The aim of the present study was to analyze the impact of endogenous EGFRvIII expression on sensitivity of cell cultures and tumor xenografts to TMZ and to investigate the mechanisms underlying differential responses.
Approximately 20–30% of GBM show expression of the epidermal growth factor receptor (EGFR) variant III (EGFRvIII), which is associated with EGFR gene amplification. EGFRvIII lacks the exons 2–7, leading to a constitutively activated receptor. Most mechanistic studies have been performed using transfected cell lines, therefore artificially overexpressing EGFRvIII. We have recently reported the establishment of an isogenic cell system with either a low (EGFRvIII-) or a high (EGFRvIII+) fraction of cells with endogenous EGFRvIII expression. Using isogenic pairs of MGMT methylated DKMG and BS153 cells we observed that expression of EGFRvIII was associated with a significant increase in TMZ sensitivity in both cell cultures and orthotopic xenografts in mice. Knockdown of EGFRvIII restored TMZ resistance confirming that EGFRvIII expression is responsible for increased TMZ sensitivity. Since both cell lines do not express MGMT, TMZ sensitivity is predominantly determined by functional mismatch repair (MMR). In line with this, we found that the expression of EGFRvIII was associated with upregulated expression of MMR proteins in both cultured cells and in BS153 tumor xenografts. Furthermore, even a modest decrease in MSH6 and MLH1 expression using siRNA had a profound effect on the response of EGFRvIII expressing cells to TMZ, clearly demonstrating that TMZ sensitivity in EGFRvIII expressing cells is determined by MMR protein expression.
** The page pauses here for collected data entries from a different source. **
Lemma sound_all : sound (all_searches S P pProto pItem swap bag slot no_similar_count).
Proof.
  repeat apply sound_andThen;
    [apply sound_specific_slot|apply sound_specific_bag|apply sound_merge|apply sound_special|apply sound_free].
Qed.

(** ** What a search that leaves something has used *)

Lemma covers_l s1 s2 Q : sound s1 -> covers s1 Q -> sound s2 -> covers (andThen s1 s2) Q.
Proof.
  intros H0 H1 H2 st st' Hc. unfold andThen. specialize (H0 st). specialize (H1 st).
  destruct (s1 st) as [r|st1]; [done|]. intros E2 pos Hp.
  specialize (H2 st1). rewrite E2 in H2. eapply extends_keeps; [done| |by apply (H1 st1)].
  by eapply extends_range.
Qed.

Lemma covers_r s1 s2 Q : sound s1 -> covers s2 Q -> covers (andThen s1 s2) Q.
Proof.
  intros H1 H2 st st' Hc. unfold andThen. specialize (H1 st). destruct (s1 st) as [r|st1]; [done|].
  apply H2. by eapply extends_range.
Qed.

Lemma covers_when b s Q : b = true -> covers s Q -> covers (when b s) Q.
Proof. by intros ->. Qed.

Lemma covers_foldr (f : Z -> Search) l i Q :
  Forall (fun k => sound (f k)) l -> i ∈ l -> covers (f i) Q ->
  covers (foldr (fun k s => andThen (f k) s) inr l) Q.
Proof.
  intros Hl Hi Hf. induction Hl as [|k l Hk Hl IH]; [set_solver|]. simpl.
  apply list_elem_of_In in Hi as [->|Hi].
  - apply covers_l; [done|done|by apply sound_foldr].
  - apply covers_r; [done|]. by apply IH, list_elem_of_In.
Qed.

Lemma finish_inr st st' : finish no_similar_count st = inr st' -> st' = st /\ snd st <> 0.
Proof. unfold finish. destruct (Z.eqb_spec (snd st) 0); by intros [= <-]. Qed.

(** The slots of a stretch that a search looks at. *)
Definition seen (merge : bool) (b lo hi pos : Z) : Prop :=
  exists j, lo <= j < hi /\ pos = position b j /\ (b =? bag) && (j =? slot) = false /\ visits merge b j = true.

Lemma covers_in_slots a b merge :
  own_stretch a b merge ->
  covers (in_slots S P pProto pItem bag slot no_similar_count a b merge) (seen merge INVENTORY_SLOT_BAG_0 a b).
Proof.
  intros Ho st st' Hc. unfold in_slots, must, CanStoreItem_InInventorySlots.
  destruct (src_not_empty_bag S P pItem); [done|]. simpl. intros [-> H0]%finish_inr pos (j & Hj & -> & Hn & Hvis).
  apply store_slots_covers; try done; [by apply own_stretch_loop|]. apply elem_of_seqZ. lia.
Qed.

(** A worn bag the item may go into, searched in the mode that fits it. *)
Definition is_plain (g : Z) : bool :=
  match GetTemplate S (memory P g) with
  | Some bp => (ItemClass bp =? ITEM_CLASS_CONTAINER) && (ItemSubClass bp =? ITEM_SUBCLASS_CONTAINER)
  | None => false
  end.

Lemma covers_in_bag b g merge :
  in_u 8 b -> (merge = true -> stackable = true) -> searched_bag b -> takes b = Some g -> (b =? bag) = false ->
  src_not_empty_bag S P pItem = false -> slot = NULL_SLOT ->
  covers (may no_similar_count (CanStoreItem_InBag S P b pProto merge (is_plain g) pItem bag slot))
    (seen merge b 0 (GetBagSize (memory P g))).
Proof.
  intros Hb Hm Hsb Hg Hbb Hsrc Hns st st' Hc. pose proof (in_bag_loop b g merge Hb Hm Hsb Hg) as Hl.
  unfold may, CanStoreItem_InBag. rewrite Hbb, Hsrc. unfold takes, is_plain in *.
  destruct (GetBagByPos S P b) as [g'|]; [|done]. destruct (GetTemplate S (memory P g')) as [bp|] eqn:Et; [|done].
  destruct (ItemCanGoIntoBag pProto bp) eqn:Ec; [|done]. simpl in Hg.
  case_bool_decide as Hne; [done|]. simpl in Hg. injection Hg as ->. rewrite Et.
  rewrite eqb_reflx. simpl. intros [-> H0]%finish_inr pos (j & Hj & -> & Hn & Hvis).
  destruct (Ht g) as [_ Hs]. unfold MAX_BAG_SIZE in Hs.
  apply store_slots_covers; try done; [apply elem_of_seqZ; lia|].
  apply Z.eqb_neq. unfold NULL_SLOT in Hns. lia.
Qed.

Lemma in_bags_covers b g merge :
  INVENTORY_SLOT_BAG_START <= b < INVENTORY_SLOT_BAG_END -> (merge = true -> stackable = true) ->
  takes b = Some g -> (b =? bag) = false -> src_not_empty_bag S P pItem = false -> slot = NULL_SLOT ->
  covers (in_bags S P pProto pItem bag slot no_similar_count merge (is_plain g))
    (seen merge b 0 (GetBagSize (memory P g))).
Proof.
  intros Hb Hm Hg Hbb Hsrc Hns. assert (searched_bag b) as Hsb by (unfold searched_bag; lia).
  unfold INVENTORY_SLOT_BAG_START, INVENTORY_SLOT_BAG_END in Hb.
  unfold in_bags. apply covers_foldr with (i := b).
  - apply Forall_forall. intros i Hi. apply elem_of_seqZ in Hi.
    apply sound_may, in_bag_keeps; unfold searched_bag, INVENTORY_SLOT_BAG_START, INVENTORY_SLOT_BAG_END in *;
      [width|done|lia].
  - apply elem_of_seqZ. unfold INVENTORY_SLOT_BAG_START, INVENTORY_SLOT_BAG_END. lia.
  - apply covers_in_bag; try done. width.
Qed.

Lemma takes_special b g : takes b = Some g -> is_plain g = false -> BagFamily pProto <> 0.
Proof.
  unfold takes, is_plain. destruct (GetBagByPos S P b) as [g'|]; [|done].
  destruct (GetTemplate S (memory P g')) as [bp|] eqn:Et; [|done].
  destruct (ItemCanGoIntoBag pProto bp) eqn:Ec; [|done]. simpl. case_bool_decide; [done|]. intros [= <-].
  rewrite Et. intros Hp H0. revert Ec. unfold ItemCanGoIntoBag.
  destruct (ItemClass bp =? ITEM_CLASS_CONTAINER); simpl in Hp; [rewrite Hp|];
    rewrite H0; repeat match goal with |- context [if ?c then _ else _] => destruct c end; done.
Qed.

(** A call that names no slot and no bag and brings no item of the player. *)
Section NewItem.
Context (Hnew : pItem = None) (Hbn : bag = NULL_BAG) (Hsn : slot = NULL_SLOT).

Lemma not_here b j : (b =? bag) && (j =? slot) = (b =? NULL_BAG) && (j =? NULL_SLOT).
Proof. by rewrite Hbn, Hsn. Qed.

Lemma no_source : src_not_empty_bag S P pItem = false.
Proof. by rewrite Hnew. Qed.

Lemma worn_not_named b : INVENTORY_SLOT_BAG_START <= b < INVENTORY_SLOT_BAG_END -> (b =? bag) = false.
Proof. rewrite Hbn. unfold INVENTORY_SLOT_BAG_START, NULL_BAG. lia. Qed.

Lemma covers_weaken s (Q R : Z -> Prop) : covers s Q -> (forall pos, R pos -> Q pos) -> covers s R.
Proof. intros H HR st st' Hc E pos Hp. apply (H st st' Hc E), HR, Hp. Qed.

Lemma merge_covers_own lo hi :
  stackable = true ->
  (lo, hi) = (KEYRING_SLOT_START, CURRENCYTOKEN_SLOT_END) \/ (lo, hi) = (INVENTORY_SLOT_ITEM_START, INVENTORY_SLOT_ITEM_END) ->
  covers (merge_search S P pProto pItem bag slot no_similar_count) (seen true INVENTORY_SLOT_BAG_0 lo hi).
Proof.
  intros Hst H. apply covers_when; [done|]. destruct H as [[= -> ->]|[= -> ->]].
  - apply covers_l; [auto with storage| |auto 8 with storage]. apply covers_in_slots. split; [done|tauto].
  - apply covers_r; [auto with storage|]. apply covers_l; [auto with storage| |auto 8 with storage].
    apply covers_in_slots. split; [done|tauto].
Qed.

Lemma merge_covers_bag b g :
  stackable = true -> INVENTORY_SLOT_BAG_START <= b < INVENTORY_SLOT_BAG_END -> takes b = Some g ->
  covers (merge_search S P pProto pItem bag slot no_similar_count) (seen true b 0 (GetBagSize (memory P g))).
Proof.
  intros Hst Hb Hg. apply covers_when; [done|].
  apply covers_r; [auto with storage|]. apply covers_r; [auto with storage|].
  pose proof (in_bags_covers b g true Hb (fun _ => Hst) Hg (worn_not_named b Hb) no_source Hsn) as Hc.
  destruct (is_plain g) eqn:Hp.
  - apply covers_r; auto with storage.
  - apply covers_l; [auto with storage| |auto with storage]. apply covers_when; [|done].
    apply negb_true_iff, Z.eqb_neq. by eapply takes_special.
Qed.

Lemma special_covers_own lo hi :
  (lo, hi) = (KEYRING_SLOT_START, KEYRING_SLOT_END) /\ is_key pProto = true
  \/ (lo, hi) = (CURRENCYTOKEN_SLOT_START, CURRENCYTOKEN_SLOT_END) /\ tokens_take = true ->
  covers (special_search S P pProto pItem bag slot no_similar_count) (seen false INVENTORY_SLOT_BAG_0 lo hi).
Proof.
  intros H. unfold special_search.
  assert (tokens_take = negb (is_key pProto) && IsCurrencyToken pProto) as Et
    by (unfold tokens_take; rewrite Hbn; by destruct (is_key pProto)).
  apply covers_when.
  { apply negb_true_iff, Z.eqb_neq. intros H0. unfold is_key, IsCurrencyToken in *. rewrite H0 in *.
    destruct H as [[_ H]|[_ H]]; [by vm_compute in H|]. rewrite Et in H. by vm_compute in H. }
  apply covers_l; [| |apply sound_in_bags; done].
  - destruct (is_key pProto) eqn:K; [auto with storage|]. apply sound_when. intros K'.
    rewrite K' in Et. auto with storage.
  - destruct H as [[[= -> ->] H]|[[= -> ->] H]].
    + rewrite H. apply (covers_in_slots KEYRING_SLOT_START (KEYRING_SLOT_START + GetMaxKeyringSize)).
      split; [done|tauto].
    + rewrite H in Et. symmetry in Et. apply andb_true_iff in Et as [K K']. apply negb_true_iff in K. rewrite K.
      apply covers_when; [done|]. apply covers_in_slots. split; [done|tauto].
Qed.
In summary, we have clearly shown that MGMT methylated GBM with endogenous EGFRvIII expression are significantly more sensitive to TMZ than their isogenic EGFRvIII negative counterparts. Overall, our data highlight a new mechanism, which mediates TMZ sensitivity and suggest that EGFRvIII expression could be a predictive marker for initial therapeutic response to TMZ treatment in MGMT methylated patients.